WHAT IS EXPECTED:
How does the data below read from its first line through the line containing "Local Open Scope list_scope."? Print those lines exactly.

[Collected data]
(** * Annotations of raw recordings: [mne/annotations.py]

    A shallow embedding of the [Annotations] class and of
    [_combine_annotations], and the properties of both.

    Python floats are IEEE binary64 numbers: they are Rocq's primitive
    floats, with the same rounding.  Python integers are unbounded: [Z].
    Exceptions are values of [exception], carried by [result].  What the
    file calls of numpy ([np.array], [ndarray.ndim], [len], indexing with an
    index array, [np.r_], [argsort]) is modelled on arrays that record their
    dimensionality.  [json.dumps] is modelled down to the text, and
    [json.loads] with it.  Three things are parameters: [argsort], with the
    contract its documentation gives, [time.mktime], and the text of a
    float ([float.__repr__] and [float]).  What the contract of [argsort]
    leaves open, the order of equal cells, is settled by numpy's
    quicksort, the default [kind], which is modelled too. *)

From Stdlib Require Import String Ascii.
From Stdlib Require Import List ZArith Bool Lia Permutation Sorted.
From Stdlib Require Import Floats.
Import ListNotations.

Set Warnings "-inexact-float,-register-all,-notation-for-abbreviation".
Local Open Scope string_scope.
Local Open Scope list_scope.

(** ** Exceptions *)

Inductive exception : Type :=
| ValueError (msg : string)
| TypeError
| IndexError
| ZeroDivisionError
| OverflowError.

Inductive result (A : Type) : Type :=
| Ok (a : A)
| Raise (e : exception).

Arguments Ok {A} a.
Arguments Raise {A} e.

Definition bind {A B : Type} (m : result A) (k : A -> result B) : result B :=
  match m with
  | Ok a => k a
  | Raise e => Raise e
  end.

Notation "x <- m ;; k" := (bind m (fun x => k))
  (at level 61, m at next level, right associativity).

Definition is_ValueError (e : exception) : bool :=
  match e with
  | ValueError _ => true
  | _ => false
  end.

(** ** Numbers *)

(** A Python number as the file meets them: an [int] or a [float]. *)
Inductive number : Type :=
| PyInt (n : Z)
| PyFloat (x : float).

(** [float(n)] of an integer: rounded to the nearest binary64 number, ties to
    even; an integer beyond the range raises OverflowError. *)
Definition int_to_float (n : Z) : result float :=
  let x := SF2Prim (binary_normalize prec emax n 0 false) in
  if is_infinity x then Raise OverflowError else Ok x.

(** [float(x)]. *)
Definition to_float (x : number) : result float :=
  match x with
  | PyInt n => int_to_float n
  | PyFloat f => Ok f
  end.

(** [x / y] with [y] a float: [x] is converted first, then a zero divisor
    raises ZeroDivisionError. *)
Definition truediv (x : number) (y : float) : result float :=
  fx <- to_float x ;;
  if (y =? 0)%float then Raise ZeroDivisionError else Ok (fx / y)%float.

(** [x + y] with [y] a float. *)
Definition add_float (x : number) (y : float) : result float :=
  fx <- to_float x ;;
  Ok (fx + y)%float.

(** The builtin [sum] over integers. *)
Definition sum (l : list Z) : Z := fold_left Z.add l 0%Z.

(** ** Arrays

    A numpy array by its number of dimensions.  [ArrayN d ds rows] has shape
    [(length rows, d, ds...)]; each row holds the cells of one sub-array. *)

Inductive ndarray (A : Type) : Type :=
| Array0 (x : A)
| Array1 (cells : list A)
| ArrayN (d : nat) (ds : list nat) (rows : list (list A)).

Arguments Array0 {A} x.
Arguments Array1 {A} cells.
Arguments ArrayN {A} d ds rows.

Definition ndim {A : Type} (a : ndarray A) : nat :=
  match a with
  | Array0 _ => 0
  | Array1 _ => 1
  | ArrayN _ ds _ => 2 + length ds
  end.

(** [len(a)]: the first dimension; a zero-dimensional array has none. *)
Definition len {A : Type} (a : ndarray A) : result nat :=
  match a with
  | Array0 _ => Raise TypeError
  | Array1 cells => Ok (length cells)
  | ArrayN _ _ rows => Ok (length rows)
  end.

(** [l[idx]] on a one-dimensional buffer, [idx] an index array. *)
Fixpoint take {A : Type} (l : list A) (idx : list nat) : result (list A) :=
  match idx with
  | [] => Ok []
  | i :: idx' =>
      match nth_error l i with
      | None => Raise IndexError
      | Some x => xs <- take l idx' ;; Ok (x :: xs)
      end
  end.

(** [a[idx]]: indexing along the first axis. *)
Definition take0 {A : Type} (a : ndarray A) (idx : list nat)
  : result (ndarray A) :=
  match a with
  | Array0 _ => Raise IndexError
  | Array1 cells => cells' <- take cells idx ;; Ok (Array1 cells')
  | ArrayN d ds rows => rows' <- take rows idx ;; Ok (ArrayN d ds rows')
  end.

(** [np.r_[a, b]]: concatenation along the first axis.  A zero-dimensional
    item counts as one cell; the other dimensions must agree. *)
Definition np_r_ {A : Type} (a b : ndarray A) : result (ndarray A) :=
  let up (x : ndarray A) :=
    match x with
    | Array0 c => Array1 [c]
    | _ => x
    end in
  match up a, up b with
  | Array1 ca, Array1 cb => Ok (Array1 (ca ++ cb))
  | ArrayN d ds ra, ArrayN d' ds' rb =>
      if list_eq_dec Nat.eq_dec (d :: ds) (d' :: ds')
      then Ok (ArrayN d ds (ra ++ rb))
      else Raise (ValueError "all the input array dimensions except for the concatenation axis must match exactly")
  | _, _ => Raise (ValueError "all the input arrays must have same number of dimensions")
  end.

(** ** JSON text

    The documents of the [json] module, and [json.dumps] and [json.loads]
    with their default settings: items separated by a comma and a space,
    keys from values by a colon and a space, strings escaped down to ASCII.
    How a float is written and read is left to [float.__repr__] and
    [float], taken as parameters. *)

Inductive json : Type :=
| JNull
| JNumber (x : float)
| JString (s : string)
| JArray (items : list json)
| JObject (members : list (string * json)).

Definition quote : ascii := "034"%char.
Definition backslash : ascii := "092"%char.

Definition hex_digit (n : nat) : ascii :=
  nth n ["0"; "1"; "2"; "3"; "4"; "5"; "6"; "7"; "8"; "9";
         "a"; "b"; "c"; "d"; "e"; "f"]%char "0"%char.

(** One character of a string as [json.dumps] writes it with
    [ensure_ascii]: the quote and the backslash behind a backslash, the
    five short escapes, the printable ASCII characters as they are, any
    other one as [\u00XX]. *)
Definition escape (c : ascii) : string :=
  let n := nat_of_ascii c in
  let esc (e : ascii) := String backslash (String e EmptyString) in
  if Ascii.eqb c quote then esc quote
  else if Ascii.eqb c backslash then esc backslash
  else if Nat.eqb n 8 then esc "b"%char
  else if Nat.eqb n 9 then esc "t"%char
  else if Nat.eqb n 10 then esc "n"%char
  else if Nat.eqb n 12 then esc "f"%char
  else if Nat.eqb n 13 then esc "r"%char
  else if (Nat.leb 32 n && Nat.leb n 126)%bool then String c EmptyString
  else String backslash
         (String "u" (String "0" (String "0"
           (String (hex_digit (n / 16)) (String (hex_digit (n mod 16))
             EmptyString))))).

Fixpoint escape_string (s : string) : string :=
  match s with
  | EmptyString => EmptyString
  | String c s' => (escape c ++ escape_string s')%string
  end.

Definition quoted (s : string) : string :=
  String quote (escape_string s ++ String quote EmptyString)%string.

Fixpoint join (sep : string) (l : list string) : string :=
  match l with
  | [] => EmptyString
  | x :: l' =>
      match l' with
      | [] => x
      | _ => (x ++ sep ++ join sep l')%string
      end
  end.

Section Dumps.

(** How [json.dumps] writes a float: [float.__repr__], and [NaN],
    [Infinity], [-Infinity] for what is no number. *)
Variable float_repr : float -> string.

Fixpoint dumps (v : json) : string :=
  match v with
  | JNull => "null"
  | JNumber x => float_repr x
  | JString s => quoted s
  | JArray items => ("[" ++ join ", " (map dumps items) ++ "]")%string
  | JObject members =>
      ("{" ++ join ", " (map (fun kv => quoted (fst kv) ++ ": " ++ dumps (snd kv)) members)
           ++ "}")%string
  end.
End Dumps.

Definition hex_value (c : ascii) : option nat :=
  let n := nat_of_ascii c in
  if (Nat.leb 48 n && Nat.leb n 57)%bool then Some (n - 48)
  else if (Nat.leb 97 n && Nat.leb n 102)%bool then Some (n - 87)
  else if (Nat.leb 65 n && Nat.leb n 70)%bool then Some (n - 55)
  else None.

Definition unescape (e : ascii) : option ascii :=
  if Ascii.eqb e quote then Some quote
  else if Ascii.eqb e backslash then Some backslash
  else if Ascii.eqb e "/" then Some "/"%char
  else if Ascii.eqb e "b" then Some "008"%char
  else if Ascii.eqb e "t" then Some "009"%char
  else if Ascii.eqb e "n" then Some "010"%char
  else if Ascii.eqb e "f" then Some "012"%char
  else if Ascii.eqb e "r" then Some "013"%char
  else None.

OUTPUT BELOW:
(** * Annotations of raw recordings: [mne/annotations.py]

    A shallow embedding of the [Annotations] class and of
    [_combine_annotations], and the properties of both.

    Python floats are IEEE binary64 numbers: they are Rocq's primitive
    floats, with the same rounding.  Python integers are unbounded: [Z].
    Exceptions are values of [exception], carried by [result].  What the
    file calls of numpy ([np.array], [ndarray.ndim], [len], indexing with an
    index array, [np.r_], [argsort]) is modelled on arrays that record their
    dimensionality.  [json.dumps] is modelled down to the text, and
    [json.loads] with it.  Three things are parameters: [argsort], with the
    contract its documentation gives, [time.mktime], and the text of a
    float ([float.__repr__] and [float]).  What the contract of [argsort]
    leaves open, the order of equal cells, is settled by numpy's
    quicksort, the default [kind], which is modelled too. *)

From Stdlib Require Import String Ascii.
From Stdlib Require Import List ZArith Bool Lia Permutation Sorted.
From Stdlib Require Import Floats.
Import ListNotations.

Set Warnings "-inexact-float,-register-all,-notation-for-abbreviation".
Local Open Scope string_scope.
Local Open Scope list_scope.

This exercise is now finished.